**Assignment**
Find the lines below that include the word "mergeE" and state how many there are, adding nothing.

----- Data for analysis -----

(** C2. History independence: flushes of different maps, on different stores, whatever
    their heights and however many nodes they re-chunk, that end with the same entries under the same node
    geometry have the same root: it is the hash of the root a bulk build of the entries draws. *)
Theorem flush_history_independent (s1 s2 : S) e1 e2 es1 es2 m1 m2 s1' s2' es :
  flushable s1 e1 es1 -> flushable s2 e2 es2 -> mrule (em e1) = mrule (em e2) ->
  run (Flush e1) s1 = (Ok (m1, mkEditor m1 ∅), s1') -> run (Flush e2) s2 = (Ok (m2, mkEditor m2 ∅), s2') ->
  map_ok (cs_get s1') m1 es -> map_ok (cs_get s2') m2 es ->
  root m1 = root m2 /\ root m1 = Sum (encode (bulkRoot (mrule (em e1)) es)).
Proof.
  intros Hf1 Hf2 Hr Hrun1 Hrun2 Hk1 Hk2.
  assert (forall rd m xs ys, canonical rd m xs -> map_ok rd m ys -> xs = ys) as Hsame.
  { intros rd m xs ys Hcan (_ & n & Ht & _ & _ & <- & _). destruct (canonical_map_ok _ _ _ Hcan) as (_ & n' & Ht' & _ & _ & <- & _).
    rewrite Ht in Ht'. by injection Ht' as <-. }
  destruct (Flush_run s1 e1 es1 Hf1) as (U1 & n1 & t1 & Hr1 & _ & _ & _ & Hn1 & _ & Hg1 & _).
  destruct (Flush_run s2 e2 es2 Hf2) as (U2 & n2 & t2 & Hr2 & _ & _ & _ & Hn2 & _ & Hg2 & _).
  rewrite Hrun1 in Hr1. injection Hr1 as <- _ <-. rewrite Hrun2 in Hr2. injection Hr2 as <- _ <-.
  rewrite (Hsame _ _ _ _ Hn1 Hk1) in Hn1. rewrite (Hsame _ _ _ _ Hn2 Hk2) in Hn2.
  split; [eapply canonical_root; [exact Hn1|exact Hn2|congruence]|]. destruct Hn1 as (_ & _ & _ & -> & _). by rewrite Hg1.
Qed.

(** C21. [Changes] of a flushed map is what [Diff] reports: the base it names is the edited map's root, and the
    keys are, in order, those of the changes between the old map and the new one, whenever their
    values can be read. *)
Theorem flush_changes_are_the_diff (s : S) e es :
  flushable s e es ->
  exists m' s' keys, run (Flush e) s = (Ok (m', mkEditor m' ∅), s') /\ Changes m' = Some (root (em e), keys) /\
    forall l, changesOf (cs_get s') (em e) m' = Ok l -> map Key l = keys.
Proof.
  intros Hfl. pose proof Hfl as (Hs & Hcan & _). destruct (Flush_run s e es Hfl) as (U & m' & s' & Hrun & Hs' & Hr & Hsub & Hcan' & Hcfg & Hmr & HU & Hf & Hb & Hch).
  exists m', s', (changed m'). split; [done|]. split; [unfold Changes; by rewrite Hf, Hb|].
  pose proof (canonical_kept s s' (em e) es Hs Hs' Hsub Hcan) as Hold. rewrite Hch.
  rewrite (changesOf_ok _ (em e) m' es (mergeE es U)); [|by apply canonical_map_ok..|by rewrite Hcfg].
  assert (forall x y, (Some x, Some y) ∈ deltas es (mergeE es U) -> key x = key y) as Hboth.
  { destruct Hcan as (_ & (Hsx & _) & _). destruct Hcan' as (_ & (Hsy & _) & _). intros x y Hd.
    apply (deltas_complete _ es (mergeE es U) _ (le_n _) Hsx Hsy) in Hd as (k & [= H1 H2] & _).
    apply eq_sym, klookup_elem in H1 as [_ ->]. by apply eq_sym, klookup_elem in H2 as [_ ->]. }
  revert Hboth. generalize (deltas es (mergeE es U)). clear. intros ds Hboth l Hl. apply res_map_Ok in Hl.
  induction Hl as [|d ch ds l Hd _ IH]; [done|]. simpl. rewrite IH by (intros; apply Hboth; by right). f_equal.
  destruct d as [[x|] [y|]]; unfold ProllyDiff.change in Hd; res_inv Hd; first [discriminate Hd|injection Hd as <-]; simpl; try done.
  symmetry. apply Hboth. left.
Qed.
End Flush.

(** ** Examples *)

Section Example.
#[local] Existing Instance toy_hasher.

(** [collision_free], decided. *)
Definition collision_freeb (v : view) (log : list bytes) : bool :=
  forallb (fun b => forallb (fun c => negb (bool_decide (Sum b = Sum c)) || bool_decide (b = c)) log &&
                    match v !! Sum b with Some c => bool_decide (b = c) | None => true end) log.

Lemma collision_freeb_true v log : collision_freeb v log = true -> collision_free v log.
Proof.
  unfold collision_freeb. rewrite forallb_forall. intros Hf. split.
  - intros b c Hb Hc Hs. apply list_elem_of_In in Hb, Hc. specialize (Hf b Hb). apply andb_true_iff in Hf as [Hf _].
    rewrite forallb_forall in Hf. specialize (Hf c Hc). rewrite bool_decide_true in Hf by done. by apply bool_decide_eq_true in Hf.
  - intros b c Hb Hc. apply list_elem_of_In in Hb. specialize (Hf b Hb). rewrite Hc in Hf. apply andb_true_iff in Hf as [_ Hf].
    by apply bool_decide_eq_true in Hf.
Qed.

(** [editor_ok], decided. *)
Definition editor_okb (e : Editor) : bool :=
  forallb (fun ko => (zlen ko.1 <=? MaxKeySize) && match ko.2 with Some p => zlen p <=? maxValue (cfg (em e)) | None => true end)
    (map_to_list (edits e)).

Lemma editor_okb_true e : editor_okb e = true -> editor_ok e.
Proof.
  unfold editor_okb. rewrite forallb_forall. intros Hf k o Hk. apply elem_of_map_to_list, list_elem_of_In in Hk.
  apply Hf in Hk. simpl in Hk. apply andb_true_iff in Hk as [H1 H2]. apply Z.leb_le in H1. split; [done|].
  destruct o; [by apply Z.leb_le in H2|done].
Qed.

(** An empty map on a fresh store, and two editors that reach the same contents. *)
Definition exStore : Memstore.Store := (run (Empty DefaultConfig) Memstore.New).2.
Definition exEmpty : Map := mkMap DefaultConfig exRule (Sum (encode emptyNode)) 0 0 (Some emptyNode) false zero_hash [].
Definition exEditor : Editor := mkEditor exEmpty {[str "a" := Some (str "1"); str "b" := Some (str "2")]}.
Definition exEditor2 : Editor :=
  mkEditor exEmpty {[str "a" := Some (str "1"); str "b" := Some (str "2"); str "c" := None]}.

-----

**Solution to the problem**
4